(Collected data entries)

(* ===== verification/Prime.v ===== *)
(** * librdb: the size of the hash table (librdb/src/prime.cpp) *)
From Stdlib Require Import Znumtheory.
From S2P Require Import Prelude.

(** ** The code

    [long] is a 64-bit integer and [int] a 32-bit one: a result outside its type
    is undefined behaviour. *)
Definition chk_long (z : Z) : outcome Z := if decide (- 2 ^ 63 <= z < 2 ^ 63) then Val z else Undef.
Definition chk_int (z : Z) : outcome Z := if decide (- 2 ^ 31 <= z < 2 ^ 31) then Val z else Undef.

Fixpoint FloorSqrt_loop (fuel : nat) (number lo hi res : Z) : outcome Z :=
  match fuel with
  | O => OutOfFuel
  | S fuel =>
      if lo <=? hi then
        let* sum := chk_long (lo + hi) in
        let mid := sum / 2 in
        let* sq := chk_long (mid * mid) in
        if sq <? number then FloorSqrt_loop fuel number (mid + 1) hi mid
        else if sq =? number then Val mid
        else FloorSqrt_loop fuel number lo (mid - 1) res
      else Val res
  end.

(** Every round halves the interval, so 65 rounds are enough for a [long]. *)
Definition FloorSqrt (number : Z) : outcome Z := FloorSqrt_loop 65 number 1 number 0.

Fixpoint IsPrime_loop (fuel : nat) (number sq i ni : Z) : outcome bool :=
  match fuel with
  | O => OutOfFuel
  | S fuel =>
      if i <=? sq then
        if Z.rem number i =? 0 then Val false
        else IsPrime_loop fuel number sq (i + ni) (6 - ni)
      else Val true
  end.

Definition IsPrime (number : Z) : outcome bool :=
  if (number =? 1) || (number =? 2) || (number =? 3) then Val true
  else if Z.rem number 2 =? 0 then Val false
  else if Z.rem number 3 =? 0 then Val false
  else
    let* sq := FloorSqrt number in
    IsPrime_loop (S (Z.to_nat sq)) number sq 5 2.

(** The second loop of [NextPrime]. *)
Fixpoint NextPrime_loop (fuel : nat) (next ni : Z) : outcome Z :=
  match fuel with
  | O => OutOfFuel
  | S fuel =>
      let* p := IsPrime next in
      if p then Val next
      else
        let* next := chk_int (next + ni) in
        NextPrime_loop fuel next (6 - ni)
  end.

(** The first loop: [while (next < n) { i++; next = (6 * i) - 1; }]. *)
Fixpoint NextPrime_start (fuel : nat) (n i next : Z) : outcome Z :=
  match fuel with
  | O => OutOfFuel
  | S fuel =>
      if next <? n then
        let* next := chk_int (6 * (i + 1) - 1) in NextPrime_start fuel n (i + 1) next
      else Val next
  end.

Definition NextPrime (fuel : nat) (n : Z) : outcome Z :=
  let* p := IsPrime n in
  if p then Val n
  else
    let i := Z.quot n 6 + 1 in
    let* next := chk_int (6 * i - 1) in
    let* next := NextPrime_start fuel n i next in
    NextPrime_loop fuel next 2.

(** ** The square root *)
Lemma chk_long_ok z : - 2 ^ 63 <= z < 2 ^ 63 -> chk_long z = Val z.
Proof. intros. unfold chk_long. by rewrite decide_True. Qed.

Lemma chk_int_ok z : - 2 ^ 31 <= z < 2 ^ 31 -> chk_int z = Val z.
Proof. intros. unfold chk_int. by rewrite decide_True. Qed.

Lemma FloorSqrt_loop_S fuel number lo hi res : FloorSqrt_loop (S fuel) number lo hi res =
  if lo <=? hi then
    let* sum := chk_long (lo + hi) in
    let mid := sum / 2 in
    let* sq := chk_long (mid * mid) in
    if sq <? number then FloorSqrt_loop fuel number (mid + 1) hi mid
    else if sq =? number then Val mid
    else FloorSqrt_loop fuel number lo (mid - 1) res
  else Val res.
Proof. reflexivity. Qed.

Lemma FloorSqrt_loop_ok fuel number lo hi :
  0 <= number < 2 ^ 32 -> 1 <= lo -> hi <= number -> lo <= hi + 1 ->
  (lo - 1) * (lo - 1) <= number -> number < (hi + 1) * (hi + 1) ->
  hi - lo + 1 < 2 ^ Z.of_nat fuel ->
  FloorSqrt_loop (S fuel) number lo hi (lo - 1) = Val (Z.sqrt number).
Proof.
  intros Hn. revert lo hi. induction fuel as [|fuel IH]; intros lo hi Hlo Hhi Hlh H1 H2 Hf;
    rewrite FloorSqrt_loop_S; destruct (Z.leb_spec lo hi) as [Hle|Hgt].
  - change (2 ^ Z.of_nat 0) with 1 in Hf. lia.
  - f_equal. symmetry. apply Z.sqrt_unique. nia.
  - rewrite Nat2Z.inj_succ, Z.pow_succ_r in Hf by lia.
    rewrite chk_long_ok by lia. cbn [obind]. pose proof (Z.div_mod (lo + hi) 2 ltac:(lia)) as Hd.
    pose proof (Z.mod_pos_bound (lo + hi) 2 ltac:(lia)). set (mid := (lo + hi) / 2) in *.
    rewrite chk_long_ok by nia. cbn [obind].
    destruct (Z.ltb_spec (mid * mid) number); [|destruct (Z.eqb_spec (mid * mid) number)].
    + replace (FloorSqrt_loop (S fuel) number (mid + 1) hi mid)
        with (FloorSqrt_loop (S fuel) number (mid + 1) hi (mid + 1 - 1)) by (f_equal; lia).
      apply IH; try lia; nia.
    + f_equal. symmetry. apply Z.sqrt_unique. nia.
    + apply IH; try lia; nia.
  - f_equal. symmetry. apply Z.sqrt_unique. nia.
Qed.

Lemma FloorSqrt_ok number : 0 <= number < 2 ^ 32 -> FloorSqrt number = Val (Z.sqrt number).
Proof.
  intros Hn. unfold FloorSqrt. apply (FloorSqrt_loop_ok 64 number 1 number); try lia; try nia.
Qed.

(** ** Trial division *)

(** The candidates of the loop: the numbers [6k - 1] and [6k + 1] from 5 on. *)
Definition candidate (i : Z) : Prop := 5 <= i /\ (i mod 6 = 5 \/ i mod 6 = 1).

(** The state of the loop at the candidate [i]. *)
Definition at_candidate (i ni : Z) : Prop := 5 <= i /\ ((i mod 6 = 5 /\ ni = 2) \/ (i mod 6 = 1 /\ ni = 4)).

Lemma at_candidate_next i ni : at_candidate i ni -> at_candidate (i + ni) (6 - ni) /\
  forall j, candidate j -> j < i + ni -> j <= i.
Proof.
  unfold at_candidate, candidate. intros [Hi [[Hm ->]|[Hm ->]]]; (split; [split; [lia|]|intros j [Hj Hjm] Hlt]);
    pose proof (Z.div_mod i 6 ltac:(lia)).
  - right. split; [|done]. symmetry. apply (Z.mod_unique _ _ (i / 6 + 1)); lia.
  - pose proof (Z.div_mod j 6 ltac:(lia)). lia.
  - left. split; [|done]. symmetry. apply (Z.mod_unique _ _ (i / 6)); lia.
  - pose proof (Z.div_mod j 6 ltac:(lia)). lia.
Qed.

Lemma IsPrime_loop_ok fuel number sq i ni :
  0 < number -> at_candidate i ni -> (Z.to_nat (sq + 1 - i) < fuel)%nat ->
  exists b, IsPrime_loop fuel number sq i ni = Val b /\
    (b = true <-> forall j, candidate j -> i <= j <= sq -> ~ (j | number)).
Proof.
  intros Hn. revert i ni. induction fuel as [|fuel IH]; intros i ni Hc Hf; [lia|]. cbn [IsPrime_loop].
  pose proof Hc as [Hi Hcase]. destruct (Z.leb_spec i sq) as [Hle|Hgt].
  - rewrite Z.rem_mod_nonneg by lia. destruct (Z.eqb_spec (number mod i) 0) as [Hz|Hnz].
    + exists false. split; [done|]. split; [done|]. intros Hall. exfalso. apply (Hall i); [|lia|].
      * split; [done|]. lia.
      * by apply Z.mod_divide; [lia|].
    + destruct (at_candidate_next i ni Hc) as [Hc' Hgap].
      destruct (IH (i + ni) (6 - ni) Hc') as (b & -> & Hb); [lia|]. exists b. split; [done|]. rewrite Hb.
      split; intros Hall j Hj Hr; [|apply Hall; [done|lia]].
      destruct (Z.lt_ge_cases j (i + ni)) as [Hlt|]; [|by apply Hall; [|lia]].
      assert (j = i) as -> by (specialize (Hgap j Hj Hlt); lia).
      intros Hd. by apply Z.mod_divide in Hd; [|lia].
  - exists true. split; [done|]. split; [|done]. intros _ j _ ?. lia.
Qed.

(** A number that is not prime has a divisor up to its square root. *)
Lemma small_divisor n : 1 < n -> ~ prime n -> exists d, 1 < d <= Z.sqrt n /\ (d | n).
Proof.
  intros Hn Hp. destruct (not_prime_divide n Hn Hp) as (d & Hd & [q Hq]).
  pose proof (Z.sqrt_spec n ltac:(lia)) as [Hs1 Hs2]. pose proof (Z.sqrt_nonneg n).
  assert (1 < q < n) as Hqr by nia.
  destruct (Z.le_gt_cases d (Z.sqrt n)); [exists d; split; [lia|by exists q]|].
  exists q. split; [nia|]. exists d. lia.
Qed.

Lemma not_divided_mod6 n d : ~ (2 | n) -> ~ (3 | n) -> 1 < d -> (d | n) -> candidate d.
Proof.
  intros H2 H3 Hd Hdn.
  assert (~ (2 | d)) as N2 by (intros ?; apply H2; by etransitivity).
  assert (~ (3 | d)) as N3 by (intros ?; apply H3; by etransitivity).
  pose proof (Z.div_mod d 6 ltac:(lia)) as E. pose proof (Z.mod_pos_bound d 6 ltac:(lia)).
  assert (d mod 6 <> 0) by (intros E0; apply N2; exists (3 * (d / 6)); lia).
  assert (d mod 6 <> 2) by (intros E0; apply N2; exists (3 * (d / 6) + 1); lia).
  assert (d mod 6 <> 3) by (intros E0; apply N3; exists (2 * (d / 6) + 1); lia).
  assert (d mod 6 <> 4) by (intros E0; apply N2; exists (3 * (d / 6) + 2); lia).
  split; [|lia]. assert (d <> 2) by (intros ->; done). assert (d <> 3) by (intros ->; done). lia.
Qed.

(** The number 1 counts as a prime. *)
Definition prime1 (n : Z) : Prop := n = 1 \/ prime n.

Lemma IsPrime_spec n : 0 < n < 2 ^ 32 -> exists b, IsPrime n = Val b /\ (b = true <-> prime1 n).
Proof.
  intros Hn. unfold IsPrime.
  destruct (Z.eqb_spec n 1) as [->|]; [exists true; split; [done|]; split; [by left|done]|].
  destruct (Z.eqb_spec n 2) as [->|]; [exists true; split; [done|]; split; [right; apply prime_2|done]|].
  destruct (Z.eqb_spec n 3) as [->|]; [exists true; split; [done|]; split; [right; apply prime_3|done]|].
  cbn [orb]. rewrite !Z.rem_mod_nonneg by lia.
  assert (forall d, 1 < d -> d < n -> (d | n) -> ~ prime1 n) as Hcomp.
  { intros d Hd Hdn Hdiv [?|Hp]; [lia|]. destruct (prime_divisors n Hp d Hdiv) as [?|[?|[?|?]]]; lia. }
  destruct (Z.eqb_spec (n mod 2) 0) as [H2|H2].
  { exists false. split; [done|]. split; [done|]. intros Hp. exfalso. apply (Hcomp 2); try lia; [|done].
    by apply Z.mod_divide. }
  destruct (Z.eqb_spec (n mod 3) 0) as [H3|H3].
  { exists false. split; [done|]. split; [done|]. intros Hp. exfalso. apply (Hcomp 3); try lia; [|done].
    by apply Z.mod_divide. }
  rewrite Z.mod_divide in H2, H3 by lia. rewrite FloorSqrt_ok by lia. cbn [obind].
  pose proof (Z.sqrt_nonneg n). assert (5 <= n) as Hn5 by (destruct (Z.eq_dec n 4) as [->|]; [exfalso; apply H2; by exists 2|lia]).
  pose proof (Z.sqrt_lt_lin n ltac:(lia)) as Hlt.
  destruct (IsPrime_loop_ok (S (Z.to_nat (Z.sqrt n))) n (Z.sqrt n) 5 2) as (b & -> & Hb); [lia|split; [lia|by left]|lia|].
  exists b. split; [done|]. rewrite Hb. split.
  - intros Hall. right. destruct (prime_dec n) as [?|Hnp]; [done|].
    destruct (small_divisor n ltac:(lia) Hnp) as (d & Hd & Hdn). exfalso.
    pose proof (not_divided_mod6 n d H2 H3 ltac:(lia) Hdn) as Hcd. pose proof Hcd as [? _].
    by apply (Hall d Hcd); [lia|].
  - intros Hp j [Hj _] Hr Hdiv. by apply (Hcomp j); try lia.
Qed.

(** ** The next prime *)
Lemma prime_candidate p : prime p -> 5 <= p -> candidate p.
Proof.
  intros Hp H5. apply (not_divided_mod6 p p); [..|lia|done].
  - intros H2. destruct (prime_divisors p Hp 2 H2) as [?|[?|[?|?]]]; lia.
  - intros H3. destruct (prime_divisors p Hp 3 H3) as [?|[?|[?|?]]]; lia.
Qed.

Lemma not_prime_4 : ~ prime 4.
Proof. intros Hp. destruct (prime_divisors 4 Hp 2) as [?|[?|[?|?]]]; [by exists 2|lia..]. Qed.

Lemma NextPrime_loop_ok fuel next ni q :
  at_candidate next ni -> prime q -> next <= q < 2 ^ 31 -> (Z.to_nat (q - next) < fuel)%nat ->
  exists p, NextPrime_loop fuel next ni = Val p /\ prime p /\ next <= p <= q /\
    forall j, prime j -> next <= j < p -> False.
Proof.
  intros Hc Hq. revert next ni Hc. induction fuel as [|fuel IH]; intros next ni Hc Hr Hf; [lia|].
  cbn [NextPrime_loop]. pose proof Hc as [H5 Hcase].
  destruct (IsPrime_spec next ltac:(lia)) as (b & -> & Hb). cbn [obind].
  destruct b.
  - exists next. destruct (proj1 Hb eq_refl) as [?|Hp]; [lia|]. split_and!; try done; lia.
  - assert (~ prime next) as Hnp by (intros ?; destruct Hb as [_ Hb]; discriminate Hb; by right).
    assert (next <> q) by (intros ->; done). destruct (at_candidate_next next ni Hc) as [Hc' Hgap].
    assert (forall j, prime j -> next <= j -> next + ni <= j) as Hjump.
    { intros j Hj Hle. destruct (Z.lt_ge_cases j (next + ni)) as [Hlt|]; [|done].
      specialize (Hgap j (prime_candidate j Hj ltac:(lia)) Hlt). assert (j = next) by lia. by subst. }
    pose proof (Hjump q Hq ltac:(lia)). rewrite chk_int_ok by lia. cbn [obind].
    destruct (IH (next + ni) (6 - ni) Hc') as (p & -> & Hp & Hpr & Hno); [lia|lia|].
    exists p. split_and!; [done|done|lia|lia|]. intros j Hj Hjr. apply (Hno j Hj).
    pose proof (Hjump j Hj ltac:(lia)). lia.
Qed.

(** [NextPrime n] terminates with a prime number (or 1) that is at least
    [n], and the least one, except that [n + 1] is skipped when [n] is a
    multiple of 6 - provided that some prime it can reach fits in an [int]. *)
Theorem NextPrime_least n q :
  0 < n -> prime q -> n <= q < 2 ^ 31 -> ~ (n mod 6 = 0 /\ q = n + 1) ->
  exists p fuel0, (forall fuel, (fuel0 <= fuel)%nat -> NextPrime fuel n = Val p) /\
    prime1 p /\ n <= p <= q /\
    forall j, prime1 j -> n <= j < p -> n mod 6 = 0 /\ j = n + 1.
Proof.
  intros Hn Hq Hr Hex. unfold NextPrime.
  destruct (IsPrime_spec n ltac:(lia)) as (b & -> & Hb). cbn [obind]. destruct b.
  { exists n, O. split_and!; [done|by apply Hb|lia|lia|lia]. }
  assert (~ prime1 n) as Hnp by (intros Hp; destruct Hb as [_ Hb]; discriminate (Hb Hp)).
  assert (n <> 1 /\ n <> 2 /\ n <> 3) as (? & ? & ?).
  { split_and!; intros ->; apply Hnp; [by left|right; apply prime_2|right; apply prime_3]. }
  rewrite Z.quot_div_nonneg by lia. pose proof (Z.div_mod n 6 ltac:(lia)) as Hd.
  pose proof (Z.mod_pos_bound n 6 ltac:(lia)) as Hm. set (next := 6 * (n / 6 + 1) - 1).
  assert (forall j, prime j -> n <= j -> ~ (n mod 6 = 0 /\ j = n + 1) -> next <= j) as Hbelow.
  { intros j Hj Hle Hjex. assert (j <> 4) by (intros ->; by apply not_prime_4).
    destruct (prime_candidate j Hj ltac:(lia)) as [_ Hjm].
    pose proof (Z.div_mod j 6 ltac:(lia)) as Hjd. destruct (Z.lt_ge_cases j next) as [Hlt|]; [|done].
    exfalso. unfold next in Hlt. assert (j / 6 = n / 6) as E by lia.
    assert (j <> n) by (intros ->; apply Hnp; by right). apply Hjex. lia. }
  pose proof (Hbelow q Hq ltac:(lia) Hex) as Hnq.
  destruct (NextPrime_loop_ok (S (Z.to_nat (q - next))) next 2 q) as (p & Hp & Hpp & Hpr & Hno); [|done|lia|lia|].
  { unfold next. split; [lia|]. left. split; [|done]. symmetry. apply (Z.mod_unique _ _ (n / 6)); lia. }
  exists p, (S (Z.to_nat (q - next))). split_and!.
  - intros fuel Hfuel. rewrite chk_int_ok by (unfold next in *; lia). cbn [obind]. fold next.
    destruct fuel as [|fuel]; [lia|]. cbn [NextPrime_start].
    destruct (Z.ltb_spec next n); [unfold next in *; lia|]. cbn [obind].
    destruct (NextPrime_loop_ok (S fuel) next 2 q) as (p' & E & Hpp' & Hpr' & Hno'); [|done|lia|lia|].
    { unfold next. split; [lia|]. left. split; [|done]. symmetry. apply (Z.mod_unique _ _ (n / 6)); lia. }
    rewrite E. f_equal. destruct (Z.lt_trichotomy p p') as [Hlt|[->|Hlt]]; [|done|].
    + exfalso. apply (Hno' p Hpp). lia.
    + exfalso. apply (Hno p' Hpp'). lia.
  - by right.
  - unfold next in *. lia.
  - lia.
  - intros j [->|Hj] Hjr; [lia|]. destruct (decide (n mod 6 = 0 /\ j = n + 1)) as [?|Hj2]; [done|].
    exfalso. apply (Hno j Hj). split; [|lia]. apply Hbelow; [done|lia|done].
Qed.

(** [NextPrime] does not always give the next prime: for 36 it gives 41,
    although 37 is a prime. *)
Theorem NextPrime_skips : NextPrime 10 36 = Val 41 /\ prime 37.
Proof.
  split; [vm_compute; reflexivity|]. destruct (prime_dec 37) as [?|Hn]; [done|]. exfalso.
  destruct (IsPrime_spec 37 ltac:(lia)) as (b & E & Hb). vm_compute in E. injection E as <-.
  by destruct (proj1 Hb eq_refl) as [?|?].
Qed.

Lemma prime_by_test n : 1 < n < 2 ^ 32 -> IsPrime n = Val true -> prime n.
Proof.
  intros Hn E. destruct (IsPrime_spec n ltac:(lia)) as (b & E' & Hb). rewrite E in E'. injection E' as <-.
  destruct (proj1 Hb eq_refl) as [?|?]; [lia|done].
Qed.

Lemma NextPrime_least_witness : exists p fuel0,
  (forall fuel, (fuel0 <= fuel)%nat -> NextPrime fuel 500000 = Val p) /\
  prime1 p /\ 500000 <= p <= 500009 /\
  forall j, prime1 j -> 500000 <= j < p -> 500000 mod 6 = 0 /\ j = 500000 + 1.
Proof.
  apply (NextPrime_least 500000 500009); try lia.
  apply prime_by_test; [lia|]. vm_compute. reflexivity.
Defined.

- **What the task asks**:
Starting at the line above that contains "let* p := IsPrime n in", repeat each line exactly up to and including the line that contains "intros Hn. revert lo", and stop there.

- **Solved exercise**:
  let* p := IsPrime n in
  if p then Val n
  else
    let i := Z.quot n 6 + 1 in
    let* next := chk_int (6 * i - 1) in
    let* next := NextPrime_start fuel n i next in
    NextPrime_loop fuel next 2.

(** ** The square root *)
Lemma chk_long_ok z : - 2 ^ 63 <= z < 2 ^ 63 -> chk_long z = Val z.
Proof. intros. unfold chk_long. by rewrite decide_True. Qed.

Lemma chk_int_ok z : - 2 ^ 31 <= z < 2 ^ 31 -> chk_int z = Val z.
Proof. intros. unfold chk_int. by rewrite decide_True. Qed.

Lemma FloorSqrt_loop_S fuel number lo hi res : FloorSqrt_loop (S fuel) number lo hi res =
  if lo <=? hi then
    let* sum := chk_long (lo + hi) in
    let mid := sum / 2 in
    let* sq := chk_long (mid * mid) in
    if sq <? number then FloorSqrt_loop fuel number (mid + 1) hi mid
    else if sq =? number then Val mid
    else FloorSqrt_loop fuel number lo (mid - 1) res
  else Val res.
Proof. reflexivity. Qed.

Lemma FloorSqrt_loop_ok fuel number lo hi :
  0 <= number < 2 ^ 32 -> 1 <= lo -> hi <= number -> lo <= hi + 1 ->
  (lo - 1) * (lo - 1) <= number -> number < (hi + 1) * (hi + 1) ->
  hi - lo + 1 < 2 ^ Z.of_nat fuel ->
  FloorSqrt_loop (S fuel) number lo hi (lo - 1) = Val (Z.sqrt number).
Proof.
  intros Hn. revert lo hi. induction fuel as [|fuel IH]; intros lo hi Hlo Hhi Hlh H1 H2 Hf;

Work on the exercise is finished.